(Stored data)
(* ===== verification/ActionTasks.v ===== *)
(** * The asynchronous action server under interleaving (action/server.rs)

    The methods of [AsyncActionServer] take [&self] and lock its maps for one
    section at a time. Here every method is a task that runs one section per
    step, so that any interleaving of any number of calls is a list of events;
    ActionServer's calls are the runs without interference. *)
From S2P Require Import Prelude Time ActionServer.

Section tasks.
Context {G R F ReqId : Type}.
Abbreviation Msg := (message R F ReqId).

(** What a task does after it published the statuses. *)
Inductive after := MarkNext (g : GoalId) | Respond (m : Msg) | ReturnNext.
Inductive task :=
| ReceiveGoal | InsertGoal (r : ReqId * SendGoalRequest (G:=G))
| GetGoal (h : NewGoalHandle (ReqId:=ReqId)) | LookUp (h : NewGoalHandle (ReqId:=ReqId))
| Accept (now : Time) (h : NewGoalHandle (ReqId:=ReqId))
| Reject (now : Time) (h : NewGoalHandle (ReqId:=ReqId))
| Start (h : AcceptedGoalHandle)
| Feedback (h : ExecutingGoalHandle) (feedback : F)
| SendResponse (h : ExecutingGoalHandle) (e : GoalEndStatus) (res : R)
| AwaitRequest (h : ExecutingGoalHandle) (e : GoalEndStatus) (res : R)
| EndGoal (h : ExecutingGoalHandle) (e : GoalEndStatus) (res : R) (req : ReqId)
| Abort (h : InnerGoalHandle)
| ReadCancels (h : CancelHandle (ReqId:=ReqId)) (todo : list GoalId) (infos : list GoalInfo)
| SetCanceling (h : CancelHandle (ReqId:=ReqId)) (todo infos : list GoalInfo)
| Publish (k : after)
| MarkFinished (g : GoalId)
| Send (m : Msg)
| Returned (r : result GoalError unit).

(** The server with the requests that wait to be taken. *)
Record Shared := {
  server : AsyncActionServer G ReqId;
  goal_requests : list (result unit (ReqId * SendGoalRequest (G:=G)));
  request_stream : list (result unit (ReqId * GoalId));
}.
Definition with_server (s : AsyncActionServer G ReqId) (sh : Shared) : Shared :=
  {| server := s; goal_requests := goal_requests sh; request_stream := request_stream sh |}.

(** *** The sections of the calls that have more than one *)

(** [receive_new_goal]: a turn of its loop takes a request, or an error, which
    ends the call, and then looks its goal up and adds it under the lock. *)
Definition receive_section (sh : Shared) : option (Shared * task) :=
  match goal_requests sh with
  | [] => None
  | r :: rest =>
      Some ({| server := server sh; goal_requests := rest; request_stream := request_stream sh |},
            match r with Ok r => InsertGoal r | Err _ => Returned (Err DDSReadError) end)
  end.
Definition insert_section (r : ReqId * SendGoalRequest (G:=G)) (s : AsyncActionServer G ReqId) :
    AsyncActionServer G ReqId * task :=
  match receive_new_goal [r] s with
  | Some (s, _, _) => (s, Returned (Ok tt))
  | None => (s, ReceiveGoal)
  end.
(** [send_result_response]: the look at the buffer, one turn of the loop over
    the stream, the section over the goals. *)
Definition buffer_section (h : ExecutingGoalHandle) (e : GoalEndStatus) (res : R)
    (s : AsyncActionServer G ReqId) : task :=
  match result_requests s !! h_goal_id (exe_inner h) with
  | Some req => EndGoal h e res req
  | None => AwaitRequest h e res
  end.
Definition stream_section (h : ExecutingGoalHandle) (e : GoalEndStatus) (res : R) (sh : Shared) :
    option (Shared * task) :=
  match request_stream sh with
  | [] => None
  | Err _ :: rest =>
      Some ({| server := server sh; goal_requests := goal_requests sh; request_stream := rest |},
            Returned (Err DDSReadError))
  | Ok (req, g) :: rest =>
      Some
        (if (g =? h_goal_id (exe_inner h))%N
         then ({| server := server sh; goal_requests := goal_requests sh; request_stream := rest |},
               EndGoal h e res req)
         else ({| server := {| goals := goals (server sh); finished_goals := finished_goals (server sh);
                               result_requests := <[g := req]> (result_requests (server sh)) |};
                  goal_requests := goal_requests sh; request_stream := rest |},
               AwaitRequest h e res))
  end.
Definition end_section (written : bool) (h : ExecutingGoalHandle) (e : GoalEndStatus) (res : R)
    (req : ReqId) (s : AsyncActionServer G ReqId) : AsyncActionServer G ReqId * list Msg * task :=
  let g := h_goal_id (exe_inner h) in
  match goals s !! g with
  | None => (s, [], Returned (Err NoSuchGoal))
  | Some ag =>
      match status ag with
      | Accepted | Executing | Canceling =>
          (with_goals (<[g := set_status (end_status e) ag]> (goals s)) s,
           [SendResult req (end_status e) res],
           if written then Publish (MarkNext g) else Returned (Err DDSWriteError))
      | _ => (s, [], Returned (Err WrongGoalState))
      end
  end.
Definition abort_section (h : InnerGoalHandle) (s : AsyncActionServer G ReqId) :
    AsyncActionServer G ReqId * task :=
  let g := h_goal_id h in
  match goals s !! g with
  | None => (s, Returned (Err NoSuchGoal))
  | Some ag =>
      match status ag with
      | Accepted | Executing =>
          (with_goals (<[g := set_status Aborted ag]> (goals s)) s, Publish (MarkNext g))
      | _ => (s, Returned (Err WrongGoalState))
      end
  end.
(** [respond_to_cancel_requests]: every goal is looked at, and then set, in a
    section of its own. *)
Definition cancel_response (infos : list GoalInfo) : CancelGoalResponse :=
  {| return_code := match infos with [] => Rejected | _ => NoError end; goals_canceling := infos |}.
Definition read_section (h : CancelHandle (ReqId:=ReqId)) (todo : list GoalId) (infos : list GoalInfo)
    (s : AsyncActionServer G ReqId) : task :=
  match todo with
  | g :: todo => ReadCancels h todo (infos ++ canceling_goals [g] s)
  | [] => SetCanceling h infos infos
  end.
Definition cancel_section (h : CancelHandle (ReqId:=ReqId)) (todo infos : list GoalInfo)
    (s : AsyncActionServer G ReqId) : AsyncActionServer G ReqId * task :=
  match todo with
  | i :: todo => (with_goals (cancel_each [i] (goals s)) s, SetCanceling h todo infos)
  | [] => (s, Publish (Respond (SendCancelResponse (cancel_req_id h) (cancel_response infos))))
  end.

(** The result of a call with one section, without what follows the section. *)
Definition outcome {A} (r : result GoalError A) (next : task) : task :=
  match r with Ok _ => next | Err e => Returned (Err e) end.

(** One step of a task: [None] when it has to wait, has returned, or panics.
    [written] tells whether what it writes is written. *)
Definition resume (pr : profile) (written : bool) (t : task) (sh : Shared) :
    option (Shared * list Msg * task) :=
  let s := server sh in
  match t with
  | ReceiveGoal => '(sh, t) ← receive_section sh; Some (sh, [], t)
  | InsertGoal r => let '(s, t) := insert_section r s in Some (with_server s sh, [], t)
  | GetGoal h => s ← flush_finisehd_goals pr s; Some (with_server s sh, [], LookUp h)
  | LookUp _ => Some (sh, [], Returned (Ok tt))
  | Accept now h =>
      let '(s, _, r) := accept_goal (R:=R) (F:=F) now true h s in
      Some (with_server s sh, [], outcome r (Publish (Respond (SendGoalResponse (req_id h) true now))))
  | Reject now h =>
      let '(s, _, r) := reject_goal (R:=R) (F:=F) now true h s in
      Some (with_server s sh, [], outcome r (Send (SendGoalResponse (req_id h) false now)))
  | Start h =>
      let '(s, _, r) := start_executing_goal (R:=R) (F:=F) h s in
      Some (with_server s sh, [], outcome r (Publish ReturnNext))
  | Feedback h f =>
      let '(s, out, r) := publish_feedback (R:=R) written h f s in
      Some (with_server s sh, out, Returned r)
  | SendResponse h e res => Some (sh, [], buffer_section h e res s)
  | AwaitRequest h e res => '(sh, t) ← stream_section h e res sh; Some (sh, [], t)
  | EndGoal h e res req =>
      let '(s, out, t) := end_section written h e res req s in Some (with_server s sh, out, t)
  | Abort h => let '(s, t) := abort_section h s in Some (with_server s sh, [], t)
  | ReadCancels h todo infos => Some (sh, [], read_section h todo infos s)
  | SetCanceling h todo infos =>
      let '(s, t) := cancel_section h todo infos s in Some (with_server s sh, [], t)
  | Publish k =>
      Some (sh, [publish_statuses s],
            match k with
            | MarkNext g => MarkFinished g
            | Respond m => Send m
            | ReturnNext => Returned (Ok tt)
            end)
  | MarkFinished g => Some (with_server (mark_goal_finished g s) sh, [], Returned (Ok tt))
  | Send m => Some (sh, [m], Returned (if written then Ok tt else Err DDSWriteError))
  | Returned _ => None
  end.

(** *** Any number of calls *)
Record World := { shared : Shared; tasks : list task }.
(** A task runs one step, a call is made, a request arrives. *)
Inductive event :=
| Run (i : nat) (written : bool)
| Spawn (t : task)
| GoalRequest (r : result unit (ReqId * SendGoalRequest (G:=G)))
| ResultRequest (r : result unit (ReqId * GoalId)).
(** The tasks that stand for calls. *)
Definition initial (t : task) : bool :=
  match t with
  | ReceiveGoal | GetGoal _ | Accept _ _ | Reject _ _ | Start _ | Feedback _ _
  | SendResponse _ _ _ | Abort _ | ReadCancels _ _ [] => true
  | _ => false
  end.
Definition event_step (pr : profile) (ev : event) (w : World) : option World :=
  match ev with
  | Run i written =>
      t ← tasks w !! i;
      '(sh, _, t) ← resume pr written t (shared w);
      Some {| shared := sh; tasks := <[i := t]> (tasks w) |}
  | Spawn t => if initial t then Some {| shared := shared w; tasks := tasks w ++ [t] |} else None
  | GoalRequest r =>
      Some {| shared := {| server := server (shared w); goal_requests := goal_requests (shared w) ++ [r];
                           request_stream := request_stream (shared w) |}; tasks := tasks w |}
  | ResultRequest r =>
      Some {| shared := {| server := server (shared w); goal_requests := goal_requests (shared w);
                           request_stream := request_stream (shared w) ++ [r] |}; tasks := tasks w |}
  end.
Fixpoint run_events (pr : profile) (evs : list event) (w : World) : option World :=
  match evs with
  | [] => Some w
  | ev :: evs => w ← event_step pr ev w; run_events pr evs w
  end.
Definition World_new : World :=
  {| shared := {| server := AsyncActionServer_new; goal_requests := []; request_stream := [] |};
     tasks := [] |}.
(** A call run to its end without interference: at most [fuel] steps. *)
Fixpoint run_alone (pr : profile) (fuel : nat) (t : task) (sh : Shared) :
    option (Shared * list Msg * result GoalError unit) :=
  match fuel, t with
  | _, Returned r => Some (sh, [], r)
  | O, _ => None
  | S fuel, _ =>
      '(sh, out1, t) ← resume pr true t sh;
      '(sh, out2, r) ← run_alone pr fuel t sh;
      Some (sh, out1 ++ out2, r)
  end.
End tasks.
Arguments Shared : clear implicits.
Arguments World : clear implicits.
Arguments task : clear implicits.
Arguments event : clear implicits.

PROMPT: Read the records above. Show each line that has the string "number".

EXERCISE RESPONSE:
    step, so that any interleaving of any number of calls is a list of events;
(** *** Any number of calls *)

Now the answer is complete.